How Much Protein Do You Need

How Much Protein Do You Need

The amount of protein you need depends on factors like age, weight, activity level, and goals (e.g., weight loss, muscle gain, or maintenance).

  • General Recommendation: 0.8–1.0 grams of protein per kilogram of body weight for sedentary individuals. dietsway.com
  • Weight Loss or Maintenance: 1.2–1.6 grams per kilogram of body weight.
  • Muscle Building: 1.6–2.2 grams per kilogram of body weight.

For example, if you weigh 70 kilograms (154 pounds) and aim to lose weight, you should aim for 84–112 grams of protein daily.

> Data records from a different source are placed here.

(* ===== verification/Fmt.v ===== *)
(** * The Debug printer of the table ([Debug for Db] in [crates/storage/src/db.rs])

    [std::str::from_utf8] as the decoder of RFC 3629 that the standard library
    implements, to a list of Unicode scalar values, and the entries that
    [debug_map] is given. *)

From S2P Require Import Prelude Db.
Local Open Scope Z_scope.

Module fmt.

(** ** UTF-8 *)

(** Unicode scalar values. *)
Definition is_char (c : Z) : bool := (0 <=? c) && (c <? 0xD800) || (0xE000 <=? c) && (c <? 0x110000).

Definition between (lo hi b : Z) : bool := (lo <=? b) && (b <=? hi).
(** The six bits of a continuation byte. *)
Definition low6 (b : Z) : Z := Z.land b 0x3F.

(** [std::str::from_utf8]: the second byte's range depends on the first. *)
Fixpoint from_utf8 (s : bytes) : option (list Z) :=
  match s with
  | [] => Some []
  | b0 :: s =>
      let b0 := byte.unsigned b0 in
      if b0 <? 0x80 then cons b0 <$> from_utf8 s else
      match s with
      | [] => None
      | b1 :: s =>
          let b1 := byte.unsigned b1 in
          if between 0xC2 0xDF b0 then
            if between 0x80 0xBF b1 then cons (Z.land b0 0x1F * 64 + low6 b1) <$> from_utf8 s else None
          else
          match s with
          | [] => None
          | b2 :: s =>
              let b2 := byte.unsigned b2 in
              if between 0xE0 0xEF b0 then
                if between (if b0 =? 0xE0 then 0xA0 else 0x80) (if b0 =? 0xED then 0x9F else 0xBF) b1 &&
                   between 0x80 0xBF b2
                then cons ((Z.land b0 0x0F * 64 + low6 b1) * 64 + low6 b2) <$> from_utf8 s else None
              else
              match s with
              | [] => None
              | b3 :: s =>
                  let b3 := byte.unsigned b3 in
                  if between 0xF0 0xF4 b0 &&
                     between (if b0 =? 0xF0 then 0x90 else 0x80) (if b0 =? 0xF4 then 0x8F else 0xBF) b1 &&
                     between 0x80 0xBF b2 && between 0x80 0xBF b3
                  then cons (((Z.land b0 0x07 * 64 + low6 b1) * 64 + low6 b2) * 64 + low6 b3) <$> from_utf8 s
                  else None
              end
          end
      end
  end.

(** ** [fmt] *)

Definition text (s : bytes) : list Z := default (byte.unsigned <$> bstr "~NaN~") (from_utf8 s).

(** The entries of the [debug_map], which is the one field [map] of the [debug_struct]. *)
Definition fmt {S} `{KvStore S} (db : S) : list (list Z * list Z) :=
  (fun kv => (text kv.1, text kv.2)) <$> kv_iter db.

(** ** The specification of UTF-8 *)

Definition byte_of (z : Z) : Init.Byte.byte := byte.of_Z z.
Definition encode_char (c : Z) : bytes :=
  byte_of <$>
  if c <? 0x80 then [c]
  else if c <? 0x800 then [0xC0 + c / 64; 0x80 + c mod 64]
  else if c <? 0x10000 then [0xE0 + c / 64 / 64; 0x80 + c / 64 mod 64; 0x80 + c mod 64]
  else [0xF0 + c / 64 / 64 / 64; 0x80 + c / 64 / 64 mod 64; 0x80 + c / 64 mod 64; 0x80 + c mod 64].

Lemma land_ones b n : 0 <= n -> Z.land b (2 ^ n - 1) = b mod 2 ^ n.
Proof. intros Hn. rewrite <- Z.land_ones by done. by rewrite Z.ones_equiv. Qed.

Lemma low6_mod b : low6 b = b mod 64.
Proof. apply (land_ones b 6). done. Qed.

Lemma unsigned_byte_of z : 0 <= z < 256 -> byte.unsigned (byte_of z) = z.
Proof. intros Hz. unfold byte_of. rewrite byte.unsigned_of_Z. by apply Z.mod_small. Qed.

Lemma byte_of_unsigned b : byte_of (byte.unsigned b) = b.
Proof. apply byte.of_Z_unsigned. Qed.

Lemma land_low b : Z.land b 0x1F = b mod 32 /\ Z.land b 0x0F = b mod 16 /\ Z.land b 0x07 = b mod 8.
Proof. split_and!; [apply (land_ones b 5)|apply (land_ones b 4)|apply (land_ones b 3)]; done. Qed.

(** Linear arithmetic with the divisions of the encoding. *)
Ltac solve_utf8 :=
  unfold is_char, between in *;
  repeat match goal with |- context [if ?x =? ?y then _ else _] => destruct (Z.eqb_spec x y) end;
  Z.to_euclidean_division_equations; lia.

Ltac decide_if :=
  match goal with
  | |- context [if ?b then _ else _] =>
      first [replace b with true by solve_utf8 | replace b with false by solve_utf8]
  end.

Lemma from_utf8_char c s : is_char c = true -> from_utf8 (encode_char c ++ s) = cons c <$> from_utf8 s.
Proof.
  intros Hc. unfold encode_char. assert (0 <= c < 0x110000) as Hb by (unfold is_char in Hc; lia).
  destruct (c <? 0x80) eqn:E1; [|destruct (c <? 0x800) eqn:E2; [|destruct (c <? 0x10000) eqn:E3]];
    cbn [fmap list_fmap app from_utf8]; rewrite !unsigned_byte_of by solve_utf8;
    repeat decide_if; rewrite ?low6_mod, ?(proj1 (land_low _)), ?(proj1 (proj2 (land_low _))), ?(proj2 (proj2 (land_low _)));
    do 2 f_equal; solve_utf8.
Qed.

Lemma from_utf8_cons b0 s cs :
  from_utf8 (b0 :: s) = Some cs ->
  exists c s' cs', is_char c = true /\ b0 :: s = encode_char c ++ s' /\ cs = c :: cs' /\ from_utf8 s' = Some cs'.
Proof.
  pose proof (byte.unsigned_range b0) as R0. cbn [from_utf8].
  assert (forall z b, z = byte.unsigned b -> byte_of z = b) as Hby by (intros z b ->; apply byte_of_unsigned).
  destruct (byte.unsigned b0 <? 0x80) eqn:E0.
  { intros (cs' & Hs & ->)%fmap_Some. exists (byte.unsigned b0), s, cs'. split; [unfold is_char; lia|]. split; [|done].
    unfold encode_char. rewrite E0. cbn [fmap list_fmap app]. f_equal. by rewrite byte_of_unsigned. }
  destruct s as [|b1 s]; [done|]. pose proof (byte.unsigned_range b1) as R1.
  destruct (between 0xC2 0xDF _) eqn:E1.
  { destruct (between 0x80 0xBF _) eqn:E2; [|done]. intros (cs' & Hs & ->)%fmap_Some.
    do 3 eexists. split; [|split; [|by split]]; rewrite low6_mod, (proj1 (land_low _)); [solve_utf8|].
    unfold encode_char. repeat decide_if. cbn [fmap list_fmap app]. repeat (apply (f_equal2 cons); [symmetry; apply Hby; solve_utf8|]). done. }
  destruct s as [|b2 s]; [done|]. pose proof (byte.unsigned_range b2) as R2.
  destruct (between 0xE0 0xEF _) eqn:E2.
  { destruct (_ && _) eqn:E3; [|done]. apply andb_true_iff in E3 as [E3 E4]. intros (cs' & Hs & ->)%fmap_Some.
    do 3 eexists. split; [|split; [|by split]]; rewrite !low6_mod, (proj1 (proj2 (land_low _)));
      destruct (Z.eqb_spec (byte.unsigned b0) 0xE0), (Z.eqb_spec (byte.unsigned b0) 0xED); try lia; try solve_utf8.
    all: unfold encode_char; repeat decide_if; cbn [fmap list_fmap app].
    all: repeat (apply (f_equal2 cons); [symmetry; apply Hby; solve_utf8|]); done. }
  destruct s as [|b3 s]; [done|]. pose proof (byte.unsigned_range b3) as R3.
  destruct (_ && _) eqn:E3; [|done]. rewrite !andb_true_iff in E3. destruct E3 as [[[E3 E4] E5] E6].
  intros (cs' & Hs & ->)%fmap_Some.
  do 3 eexists. split; [|split; [|by split]]; rewrite !low6_mod, (proj2 (proj2 (land_low _)));
    destruct (Z.eqb_spec (byte.unsigned b0) 0xF0), (Z.eqb_spec (byte.unsigned b0) 0xF4); try lia; try solve_utf8.
  all: unfold encode_char; repeat decide_if; cbn [fmap list_fmap app].
  all: repeat (apply (f_equal2 cons); [symmetry; apply Hby; solve_utf8|]); done.
Qed.

(** [from_utf8] accepts exactly the encodings of sequences of scalar values. *)
Lemma from_utf8_iff s cs :
  from_utf8 s = Some cs <-> Forall (fun c => is_char c = true) cs /\ s = concat (encode_char <$> cs).
Proof.
  split.
  - revert s. induction cs as [|c cs IH]; intros [|b0 s] Hs; try done.
    + by apply from_utf8_cons in Hs as (?&?&?&_&_&?&_).
    + apply from_utf8_cons in Hs as (c' & s' & cs' & Hc & -> & [= <- <-] & Hs). destruct (IH s' Hs) as [Hf ->].
      split; [by constructor|done].
  - intros [Hf ->]. induction Hf as [|c cs Hc Hf IH]; [done|]. rewrite fmap_cons. cbn [concat].
    by rewrite from_utf8_char, IH.
Qed.

(** ** Property *)

(** The printer shows every entry of the table once; a key or value that is not
    UTF-8 is shown as [~NaN~], and text as itself: the scalar values shown encode
    to the bytes stored. *)
Theorem fmt_shows_entries {S} `{KvLaws S} (db : S) :
  kv_wf db ->
  fmt db ≡ₚ (fun kv => (text kv.1, text kv.2)) <$> map_to_list (kv_view db) /\
  (forall s cs, text s = cs ->
     (Forall (fun c => is_char c = true) cs /\ s = concat (encode_char <$> cs)) \/
     (cs = byte.unsigned <$> bstr "~NaN~" /\ from_utf8 s = None)).
Proof.
  intros Hwf. split; [unfold fmt; by rewrite kv_iter_view|]. intros s cs <-. unfold text.
  destruct (from_utf8 s) as [cs|] eqn:E; [left; by apply from_utf8_iff|by right].
Qed.

(** "é€" and a byte that is no UTF-8. *)
Lemma fmt_shows_entries_witness :
  exists l, fmt (kv_insert_raw (kv_new (S := db.Db)) [Byte.xc3; Byte.xa9; Byte.xe2; Byte.x82; Byte.xac] [Byte.xff]) = l /\
    l ≡ₚ [([0xE9; 0x20AC], [126; 78; 97; 78; 126])].
Proof.
  eexists. split; [reflexivity|].
  destruct (fmt_shows_entries (kv_insert_raw (kv_new (S := db.Db)) [Byte.xc3; Byte.xa9; Byte.xe2; Byte.x82; Byte.xac] [Byte.xff]))
    as [E _]; [apply kv_insert_raw_wf, kv_new_wf|]. rewrite E. vm_compute. reflexivity.
Defined.

End fmt.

Top Protein Sources for Your Diet

To create a balanced protein diet, focus on a variety of protein-rich foods. Below are some of the best sources of protein:

Animal-Based Protein

  • Lean Meats: Chicken breast, turkey, lean cuts of beef or pork.
  • Fish and Seafood: Salmon, tuna, mackerel, shrimp, cod.
  • Eggs: Whole eggs and egg whites are excellent, nutrient-dense options.
  • Dairy: Greek yogurt, cottage cheese, low-fat cheese, milk.

Plant-Based Protein

  • Legumes: Lentils, chickpeas, black beans.
  • Tofu and Tempeh: High in protein and versatile in recipes.
  • Quinoa: A grain that also doubles as a complete protein.
  • Nuts and Seeds: Almonds, chia seeds, hemp seeds, and sunflower seeds. 다이어트
  • Plant-Based Protein Powders: Pea protein, soy protein, or hemp protein for smoothies.